Isabella, despite her piety, was as firm as her husband in defending the claim of the crown in these matters against the papacy. When, in 1482, the see of Cuenca became vacant and Sixtus IV appointed a Genoese cousin to the position, Ferdinand and his queen energetically represented that only Spaniards should have Spanish bishoprics and that the selection should be made by them. Sixtus retorted that all benefices were in the gift of the pope and that his power, derived from God, was unlimited, whereupon they ordered home all their subjects resident in the papal court and threatened to take steps for the convocation of a general council. These energetic proceedings brought Sixtus to terms and he sent to Spain a special nuncio, but Ferdinand and Isabella stood on their dignity and refused even to receive him. Then the Cardinal of Spain, Pero González de Mendoza, intervened and, on Sixtus withdrawing his pretensions, they allowed themselves to be reconciled.[38] They alleged that whatever might be the papal rights in other countries, in Spain the patronage of all benefices belonged to the crown because they and their predecessors had wrested the land from the infidel.[39] So jealous, indeed, were they of the papal encroachments that among the subjects which they submitted to the national synod assembled by them in Seville, June, 1478, was how to prevent the residence of papal legates and nuncios, who not only carried off much money from the kingdom, but threatened the royal pre-eminence, to which the synod replied that this rested with the sovereigns to do as their predecessors had done.[40] It is easy thus to understand why, in the organization of the Inquisition, they insisted that all appointments should be made by the throne.

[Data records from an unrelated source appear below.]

(** ** Refinement of the operations to mathematical lists *)

Lemma fl_rep_new : fl_rep N (FixedList_new N) ([] : list T).
Proof. split; [|simpl; lia]. simpl. by rewrite Nat.sub_0_r. Qed.

Lemma fl_rep_length fl xs : fl_rep N fl xs -> length (entries fl) = N.
Proof. intros (-> & _ & H). rewrite length_app, length_fmap, length_replicate. lia. Qed.

Lemma fl_rep_clear fl xs : fl_rep N fl xs -> fl_rep N (FixedList_clear fl) [].
Proof.
  intros H. split; [|simpl; lia]. simpl. rewrite Nat.sub_0_r.
  apply fl_rep_length in H. rewrite <- H.
  generalize (entries fl). intros es. induction es as [|? es IH]; simpl; [done|]. by f_equal.
Qed.

Lemma fl_rep_full fl xs : fl_rep N fl xs -> FixedList_is_full N fl = (length xs =? N)%nat.
Proof. intros (_ & H & _). unfold FixedList_is_full. by rewrite H. Qed.

Lemma fl_rep_len fl xs : fl_rep N fl xs -> len fl = length xs.
Proof. by intros (_ & H & _). Qed.

Lemma fl_rep_lookup fl xs i :
  fl_rep N fl xs -> (i < length xs)%nat -> entries fl !! i = Some (xs !! i).
Proof.
  intros (-> & _ & _) Hi. rewrite lookup_app_l by (by rewrite length_fmap).
  rewrite list_lookup_fmap. by destruct (lookup_lt_is_Some_2 xs i Hi) as [x ->].
Qed.

Lemma replicate_S_split n : (0 < n)%nat ->
  replicate n (None : option T) = None :: replicate (n - 1) None.
Proof. destruct n; [lia|]. intros _. simpl. by rewrite Nat.sub_0_r. Qed.

Lemma push_refines fl xs v :
  fl_rep N fl xs ->
  if (length xs =? N)%nat
  then FixedList_push N fl v = Err (mkCapacity N)
  else exists fl', FixedList_push N fl v = Ok fl' /\ fl_rep N fl' (xs ++ [v]).
Proof.
  intros H. unfold FixedList_push. rewrite (fl_rep_full _ _ H).
  destruct (Nat.eqb_spec (length xs) N); [done|].
  pose proof (fl_rep_length _ _ H) as HL. destruct H as (He & Hl & Hle).
  rewrite arr_set_ok by lia. simpl. eexists. split; [done|].
  split; [|simpl; rewrite length_app; simpl; lia]. simpl.
  rewrite He, Hl, length_app, Nat.add_1_r, replicate_S_split by lia.
  rewrite insert_app_r_alt by (by rewrite length_fmap).
  rewrite length_fmap, Nat.sub_diag. simpl.
  rewrite fmap_app, <- app_assoc. simpl. do 3 f_equal. lia.
Qed.

Lemma insert_refines fl xs ys v :
  fl_rep N fl (xs ++ ys) ->
  if (length (xs ++ ys) =? N)%nat
  then FixedList_insert N fl (length xs) v = Err (mkCapacity N)
  else exists fl', FixedList_insert N fl (length xs) v = Ok fl' /\ fl_rep N fl' (xs ++ v :: ys).
Proof.
  intros H. unfold FixedList_insert. rewrite (fl_rep_full _ _ H).
  destruct (Nat.eqb_spec (length (xs ++ ys)) N); [done|].
  pose proof (fl_rep_length _ _ H) as HL. destruct H as (He & Hl & Hle).
  rewrite Hl, length_app. rewrite length_app in *.
  rewrite (proj2 (Nat.ltb_ge _ _)) by lia.
  replace (length xs + length ys - length xs)%nat with (length ys) by lia.
  rewrite He, fmap_app, <- app_assoc, replicate_S_split by lia.
  pose proof (shift_right_spec (E:=CapacityError) (Some <$> xs) (Some <$> ys)
    (replicate (N - (length xs + length ys) - 1) None)) as HS.
  rewrite !length_fmap in HS. rewrite HS. simpl.
  rewrite arr_set_ok by (rewrite length_app, length_fmap; simpl; lia). simpl.
  eexists. split; [done|]. split; [|simpl; rewrite length_app; simpl; lia]. simpl.
  rewrite insert_app_r_alt by (by rewrite length_fmap).
  rewrite length_fmap, Nat.sub_diag, fmap_app, length_app. simpl.
  rewrite <- app_assoc. simpl. do 4 f_equal. lia.
Qed.

Lemma remove_refines {E} fl xs x ys :
  fl_rep N fl (xs ++ x :: ys) ->
  exists fl', FixedList_remove (E:=E) fl (length xs) = Ok (Some x, fl') /\
              fl_rep N fl' (xs ++ ys).
Proof.
  intros H. unfold FixedList_remove. pose proof (fl_rep_length _ _ H) as HL.
  destruct H as (He & Hl & Hle). rewrite length_app in *. simpl in Hl, Hle.
  rewrite Hl, (proj2 (Nat.leb_gt _ _)) by lia.
  rewrite He, fmap_app, fmap_cons, <- app_assoc, <- app_comm_cons.
  rewrite (arr_get_ok _ _ (Some x)) by (rewrite lookup_app_r, length_fmap, Nat.sub_diag by
    (rewrite length_fmap; lia); done). simpl.
  rewrite arr_set_ok by (rewrite length_app, length_fmap; simpl; lia). simpl.
  rewrite insert_app_r_alt, length_fmap, Nat.sub_diag by (by rewrite length_fmap). simpl.
  replace (length xs + S (length ys) - 1 - length xs)%nat with (length ys) by lia.
  pose proof (shift_left_spec (E:=E) (Some <$> xs) (Some <$> ys)
    (replicate (N - (length xs + S (length ys))) None)) as HS.
  rewrite !length_fmap in HS. rewrite HS. simpl.
  rewrite arr_set_ok by (rewrite !length_app, !length_fmap; simpl; lia). simpl.
  eexists. split; [done|]. split; [|simpl; rewrite length_app; lia]. simpl.
  rewrite insert_app_r_alt by (rewrite length_fmap; lia).
  rewrite insert_app_r_alt by (rewrite !length_fmap; lia). rewrite !length_fmap.
  replace (length xs + S (length ys) - 1 - length xs - length ys)%nat with 0%nat by lia.
  simpl. rewrite fmap_app, <- app_assoc, length_app.
  rewrite (replicate_S_split (N - (length xs + length ys))) by lia.
  do 4 f_equal. lia.
Qed.

Lemma get_refines {E} fl xs i :
  fl_rep N fl xs -> FixedList_get (E:=E) fl i = Ok (xs !! i).
Proof.
  intros H. unfold FixedList_get. rewrite (fl_rep_len _ _ H).
  destruct (Nat.leb_spec (length xs) i) as [Hle|Hlt].
  - by rewrite lookup_ge_None_2.
  - eapply arr_get_ok, fl_rep_lookup; eauto.
Qed.

Lemma get_unwrap_refines {E} fl xs i x :
  fl_rep N fl xs -> xs !! i = Some x -> get_unwrap (E:=E) fl i = Ok x.
Proof. intros H Hx. unfold get_unwrap. rewrite (get_refines _ _ _ H). simpl. by rewrite Hx. Qed.

Lemma get_mut_assign_refines {E} fl xs x ys v :
  fl_rep N fl (xs ++ x :: ys) ->
  exists fl', FixedList_get_mut_assign (E:=E) fl (length xs) v = Ok fl' /\
              fl_rep N fl' (xs ++ v :: ys).
Proof.
  intros H. unfold FixedList_get_mut_assign.
  assert (Hi : (length xs < length (xs ++ x :: ys))%nat) by (rewrite length_app; simpl; lia).
  rewrite (fl_rep_len _ _ H), (proj2 (Nat.leb_gt _ _)) by done.
  rewrite (arr_get_ok _ _ (Some x)).
  2:{ rewrite (fl_rep_lookup _ _ _ H Hi). by rewrite list_lookup_middle. }
  simpl. rewrite arr_set_ok by (rewrite (fl_rep_length _ _ H); destruct H as (?&?&?); lia).
  cbn [obind]. eexists. split; [done|]. destruct H as (He & Hl & Hle).
  rewrite !length_app in *. simpl in Hl, Hle. split; [|simpl; rewrite length_app; simpl; lia].
  cbn [entries]. rewrite He, !fmap_app, !fmap_cons, <- !app_assoc, <- !app_comm_cons.
  rewrite insert_app_r_alt, length_fmap, Nat.sub_diag by (by rewrite length_fmap). simpl.
  rewrite !length_app. done.
Qed.

Lemma iter_refines {E} fl xs : fl_rep N fl xs -> FixedList_iter (E:=E) fl = Ok xs.
Proof.
  intros H. unfold FixedList_iter. rewrite (fl_rep_length _ _ H).
  destruct H as (He & Hl & Hle). rewrite Hl, (proj2 (Nat.leb_le _ _) Hle), He.
  rewrite <- (length_fmap Some xs) at 1. rewrite take_app_length.
  replace (mapM id (Some <$> xs)) with (Some xs); [done|].
  symmetry. apply mapM_Some_2, Forall2_fmap_l. clear. induction xs; constructor; auto.
Qed.

End FixedListRefinement.

(** ** A run of list operations

    Every client only reaches a [FixedList] through its methods; [fl_run]
    executes a sequence of them on the array and [spec_run] on a list. *)
Inductive fl_op (T : Type) :=
| OpPush (v : T)
| OpInsert (i : nat) (v : T)
| OpRemove (i : nat)
| OpAssign (i : nat) (v : T)
| OpClear.
Arguments OpPush {T} v.
Arguments OpInsert {T} i v.
Arguments OpRemove {T} i.
Arguments OpAssign {T} i v.
Arguments OpClear {T}.

(** The new state and the value the method returned; a method that returns an
    error leaves the list as it was. *)
Definition fl_step {T} (N : nat) (fl : FixedList T) (op : fl_op T) :
  outcome False (FixedList T * outcome CapacityError (option T)) :=
  let reply m := match m with
                 | Ok fl' => Ok (fl', Ok None)
                 | Err e => Ok (fl, Err e)
                 | Panic => Panic
                 end in
  match op with
  | OpPush v => reply (FixedList_push N fl v)
  | OpInsert i v => reply (FixedList_insert N fl i v)
  | OpRemove i => let? r := FixedList_remove fl i in Ok (r.2, Ok r.1)
  | OpAssign i v =>
      let? fl' := FixedList_get_mut_assign fl i v in Ok (fl', Ok None)
  | OpClear => Ok (FixedList_clear fl, Ok None)
  end.

Definition spec_step {T} (N : nat) (xs : list T) (op : fl_op T) :
  outcome False (list T * outcome CapacityError (option T)) :=
  match op with
  | OpPush v =>
      if (length xs <? N)%nat then Ok (xs ++ [v], Ok None)
      else Ok (xs, Err (mkCapacity N))
  | OpInsert i v =>
      if (length xs <? N)%nat && (i <=? length xs)%nat
      then Ok (take i xs ++ v :: drop i xs, Ok None)
      else Ok (xs, Err (mkCapacity N))
  | OpRemove i => Ok (delete i xs, Ok (xs !! i))
  | OpAssign i v => if (i <? length xs)%nat then Ok (<[i := v]> xs, Ok None) else Panic
  | OpClear => Ok ([], Ok None)
  end.

Fixpoint run {S T R} (step : S -> fl_op T -> outcome False (S * R)) (s : S)
  (ops : list (fl_op T)) : outcome False (S * list R) :=
  match ops with
  | [] => Ok (s, [])
  | op :: rest =>
      let? r := step s op in
      let? rs := run step r.1 rest in
      Ok (rs.1, r.2 :: rs.2)
  end.

Lemma fl_rep_bound {T} N (fl : FixedList T) xs : fl_rep N fl xs -> (length xs <= N)%nat.
Proof. by intros (_ & _ & ?). Qed.

(** Two runs correspond when both panic or both return the same replies from
    related states. *)
Definition run_related {T R} (N : nat) (a : outcome False (FixedList T * R))
  (b : outcome False (list T * R)) : Prop :=
  match a, b with
  | Ok (fl, r), Ok (xs, r') => fl_rep N fl xs /\ r = r'
  | Panic, Panic => True
  | _, _ => False
  end.

Lemma fl_step_refines {T} N (fl : FixedList T) xs op :
  fl_rep N fl xs -> run_related N (fl_step N fl op) (spec_step N xs op).
Proof.
  intros H. pose proof (fl_rep_bound _ _ _ H) as Hb. destruct op as [v|i v|i|i v|]; simpl.
  - pose proof (push_refines N fl xs v H) as P.
    destruct (Nat.eqb_spec (length xs) N), (Nat.ltb_spec (length xs) N); try lia.
    + by rewrite P.
    + by destruct P as (fl' & -> & ?).
  - destruct (Nat.leb_spec i (length xs)) as [Hi|Hi].
    + rewrite <- (take_drop i xs) in H.
      pose proof (insert_refines N fl _ _ v H) as P.
      rewrite take_drop, length_take_le in P by done.
      destruct (Nat.eqb_spec (length xs) N), (Nat.ltb_spec (length xs) N); try lia; simpl.
      * rewrite P. rewrite take_drop in H. done.
      * by destruct P as (fl' & -> & ?).
    + rewrite andb_false_r. unfold FixedList_insert. rewrite (fl_rep_len _ _ _ H).
      destruct (FixedList_is_full N fl); [done|].
      by rewrite (proj2 (Nat.ltb_lt _ _) Hi).
  - destruct (xs !! i) as [x|] eqn:Hx.
    + pose proof (lookup_lt_Some _ _ _ Hx). rewrite <- (take_drop_middle xs i x) in H by done.
      destruct (remove_refines (E:=False) N fl _ _ _ H) as (fl' & Hr & Hrep).
      rewrite length_take_le in Hr by lia. rewrite Hr. simpl. split; [|done].
      by rewrite delete_take_drop.
    + pose proof (lookup_ge_None_1 _ _ Hx) as Hge. unfold FixedList_remove.
      rewrite (fl_rep_len _ _ _ H), (proj2 (Nat.leb_le _ _) Hge). simpl.
      split; [|done]. by rewrite delete_take_drop, take_ge, drop_ge, app_nil_r by lia.
  - destruct (Nat.ltb_spec i (length xs)) as [Hi|Hi].
    + destruct (lookup_lt_is_Some_2 xs i Hi) as [x Hx].
      rewrite <- (take_drop_middle xs i x) in H by done.
      destruct (get_mut_assign_refines (E:=False) N fl _ _ _ v H) as (fl' & Hr & Hrep).
      rewrite length_take_le in Hr by lia. rewrite Hr. simpl. split; [|done].
      by rewrite insert_take_drop.
    + unfold FixedList_get_mut_assign.
      by rewrite (fl_rep_len _ _ _ H), (proj2 (Nat.leb_le _ _) Hi).
  - split; [|done]. eapply fl_rep_clear; eauto.
Qed.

In other ways the much-prized superiority of the canon over secular law was disregarded in Spain. The Córtes and the monarch had never hesitated to legislate on ecclesiastical affairs, and the jurisdiction of the ecclesiastical courts was limited with a jealousy which paid scant respect to canon and decretal. Nothing, for instance, was better settled than the spiritual cognizance of all matters respecting testaments, yet when, in 1270, the authorities of Badajoz complained of the interference of the bishop’s court with secular judges in such affairs, proceeding to the excommunication of those who exercised jurisdiction over them, Alfonso X expressed surprise and gave explicit commands that such cases should be decided by the lay courts exclusively.[41] So little respect was felt for the immunity of ecclesiastics from secular law, in defence of which Thomas à Becket had laid down his life, that, as late as 1351, an ordenamiento of Pedro the Cruel concedes to them that they shall not be cited before secular judges except in accordance with law.[42] On the other hand, laymen were jealously protected from the ecclesiastical courts. The crown was declared to be the sole judge of its own jurisdiction, and no appeal from it was allowed. In the exercise of this supreme power laws were repeatedly enacted providing that a layman, who should cite another layman before a spiritual judge, not only lost his cause but incurred a heavy fine and disability for public office. The spiritual judge could not imprison a layman or levy execution on his property, and he who attempted it or any other invasion of the royal jurisdiction forfeited his benefices and became a stranger in the kingdom, thus rendering him incapable of preferment. The ecclesiastic who cited a layman before a spiritual judge lost any privileges or graces which he might hold of the crown. The layman who attempted to remove a cause from a lay court to a spiritual one was punished with confiscation of all his property, while any vassal who claimed benefit of clergy and declined the jurisdiction of a royal court forfeited his fief. In re-enacting these laws in the Córtes of Toledo, in 1480, Ferdinand and Isabella complained of their inobservance and ordered their strict enforcement.[43] No other nation in Christendom dared thus to infringe on the sacred limits of spiritual jurisdiction.